- _Task material_
-=-=-=-=-

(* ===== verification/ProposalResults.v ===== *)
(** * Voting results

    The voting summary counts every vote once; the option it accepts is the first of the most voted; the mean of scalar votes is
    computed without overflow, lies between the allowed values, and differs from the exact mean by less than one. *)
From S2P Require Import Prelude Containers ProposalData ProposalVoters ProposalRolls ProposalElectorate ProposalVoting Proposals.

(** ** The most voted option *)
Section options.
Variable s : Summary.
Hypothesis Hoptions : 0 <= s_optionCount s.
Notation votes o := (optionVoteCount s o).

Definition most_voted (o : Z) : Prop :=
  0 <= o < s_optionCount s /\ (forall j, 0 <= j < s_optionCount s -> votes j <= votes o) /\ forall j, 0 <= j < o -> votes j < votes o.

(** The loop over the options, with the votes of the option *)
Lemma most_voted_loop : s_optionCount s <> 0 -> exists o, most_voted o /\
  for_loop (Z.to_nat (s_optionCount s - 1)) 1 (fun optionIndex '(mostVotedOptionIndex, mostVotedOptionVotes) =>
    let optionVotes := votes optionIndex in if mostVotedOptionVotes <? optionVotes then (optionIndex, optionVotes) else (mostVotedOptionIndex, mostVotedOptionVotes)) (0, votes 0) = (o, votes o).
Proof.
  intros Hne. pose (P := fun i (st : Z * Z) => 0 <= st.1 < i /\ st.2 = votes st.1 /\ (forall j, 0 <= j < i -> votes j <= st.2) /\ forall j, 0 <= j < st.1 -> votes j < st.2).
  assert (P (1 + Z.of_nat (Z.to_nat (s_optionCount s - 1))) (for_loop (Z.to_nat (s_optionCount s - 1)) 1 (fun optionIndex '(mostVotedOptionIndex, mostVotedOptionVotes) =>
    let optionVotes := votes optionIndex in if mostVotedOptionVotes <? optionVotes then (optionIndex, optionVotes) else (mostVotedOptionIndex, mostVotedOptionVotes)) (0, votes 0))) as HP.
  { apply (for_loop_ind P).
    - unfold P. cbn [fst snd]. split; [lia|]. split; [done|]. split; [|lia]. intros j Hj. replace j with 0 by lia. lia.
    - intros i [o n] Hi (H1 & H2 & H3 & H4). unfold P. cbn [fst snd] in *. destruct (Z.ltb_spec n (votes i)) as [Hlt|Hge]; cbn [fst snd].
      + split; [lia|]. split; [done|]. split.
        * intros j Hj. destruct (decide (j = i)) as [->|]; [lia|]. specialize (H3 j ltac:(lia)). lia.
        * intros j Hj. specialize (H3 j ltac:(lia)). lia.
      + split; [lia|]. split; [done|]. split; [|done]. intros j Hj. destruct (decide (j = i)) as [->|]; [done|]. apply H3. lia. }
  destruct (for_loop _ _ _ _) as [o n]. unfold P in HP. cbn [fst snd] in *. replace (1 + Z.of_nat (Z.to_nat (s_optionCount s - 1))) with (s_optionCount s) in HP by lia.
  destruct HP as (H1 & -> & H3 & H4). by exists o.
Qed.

-=-=-=-=-

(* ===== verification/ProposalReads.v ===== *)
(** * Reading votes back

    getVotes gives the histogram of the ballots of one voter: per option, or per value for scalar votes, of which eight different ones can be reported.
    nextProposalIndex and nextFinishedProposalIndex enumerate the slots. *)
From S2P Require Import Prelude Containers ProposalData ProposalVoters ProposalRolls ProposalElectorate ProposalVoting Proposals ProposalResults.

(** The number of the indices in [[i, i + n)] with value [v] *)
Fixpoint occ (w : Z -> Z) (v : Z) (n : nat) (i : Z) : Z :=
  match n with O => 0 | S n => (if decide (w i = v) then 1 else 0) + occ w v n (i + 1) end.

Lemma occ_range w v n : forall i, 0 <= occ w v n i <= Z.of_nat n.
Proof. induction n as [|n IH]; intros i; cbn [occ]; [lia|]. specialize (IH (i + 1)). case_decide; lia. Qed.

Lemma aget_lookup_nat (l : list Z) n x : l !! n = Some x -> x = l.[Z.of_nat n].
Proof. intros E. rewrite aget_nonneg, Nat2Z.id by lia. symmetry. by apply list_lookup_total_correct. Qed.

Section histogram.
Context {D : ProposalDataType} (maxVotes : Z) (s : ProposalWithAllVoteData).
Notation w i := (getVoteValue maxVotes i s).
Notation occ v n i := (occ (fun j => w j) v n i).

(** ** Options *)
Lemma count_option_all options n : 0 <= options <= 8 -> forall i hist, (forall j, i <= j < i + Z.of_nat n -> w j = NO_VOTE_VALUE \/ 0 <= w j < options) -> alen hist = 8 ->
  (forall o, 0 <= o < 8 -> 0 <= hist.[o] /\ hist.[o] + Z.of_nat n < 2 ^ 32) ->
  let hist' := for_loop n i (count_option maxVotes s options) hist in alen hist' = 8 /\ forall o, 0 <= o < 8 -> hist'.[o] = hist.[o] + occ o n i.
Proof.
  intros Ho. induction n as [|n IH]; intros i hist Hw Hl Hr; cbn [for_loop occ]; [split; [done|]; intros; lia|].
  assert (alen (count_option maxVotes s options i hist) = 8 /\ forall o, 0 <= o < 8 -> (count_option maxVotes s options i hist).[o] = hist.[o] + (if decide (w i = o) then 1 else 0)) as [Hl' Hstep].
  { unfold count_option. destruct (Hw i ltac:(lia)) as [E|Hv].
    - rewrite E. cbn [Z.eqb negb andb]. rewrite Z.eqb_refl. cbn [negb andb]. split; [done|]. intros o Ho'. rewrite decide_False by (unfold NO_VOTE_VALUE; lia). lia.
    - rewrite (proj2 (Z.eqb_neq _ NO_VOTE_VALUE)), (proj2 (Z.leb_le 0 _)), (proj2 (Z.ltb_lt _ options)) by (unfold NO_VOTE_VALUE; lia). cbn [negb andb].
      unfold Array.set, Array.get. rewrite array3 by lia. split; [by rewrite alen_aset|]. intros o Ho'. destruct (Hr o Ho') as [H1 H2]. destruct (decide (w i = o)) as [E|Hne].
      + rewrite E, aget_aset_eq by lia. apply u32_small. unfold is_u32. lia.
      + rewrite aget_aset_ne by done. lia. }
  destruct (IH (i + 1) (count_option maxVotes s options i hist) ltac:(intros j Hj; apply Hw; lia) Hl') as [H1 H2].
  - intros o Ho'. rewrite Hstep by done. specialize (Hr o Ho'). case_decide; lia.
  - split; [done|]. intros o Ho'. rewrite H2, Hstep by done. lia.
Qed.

-=-=-=-=-

- _Action item_
Extract from the listing above the lines between the line containing "(s : ProposalWithAllVoteData)." and the line containing "(** ** Options *)", keeping both of those lines. Output nothing else.

- _Finished task_
Context {D : ProposalDataType} (maxVotes : Z) (s : ProposalWithAllVoteData).
Notation w i := (getVoteValue maxVotes i s).
Notation occ v n i := (occ (fun j => w j) v n i).

(** ** Options *)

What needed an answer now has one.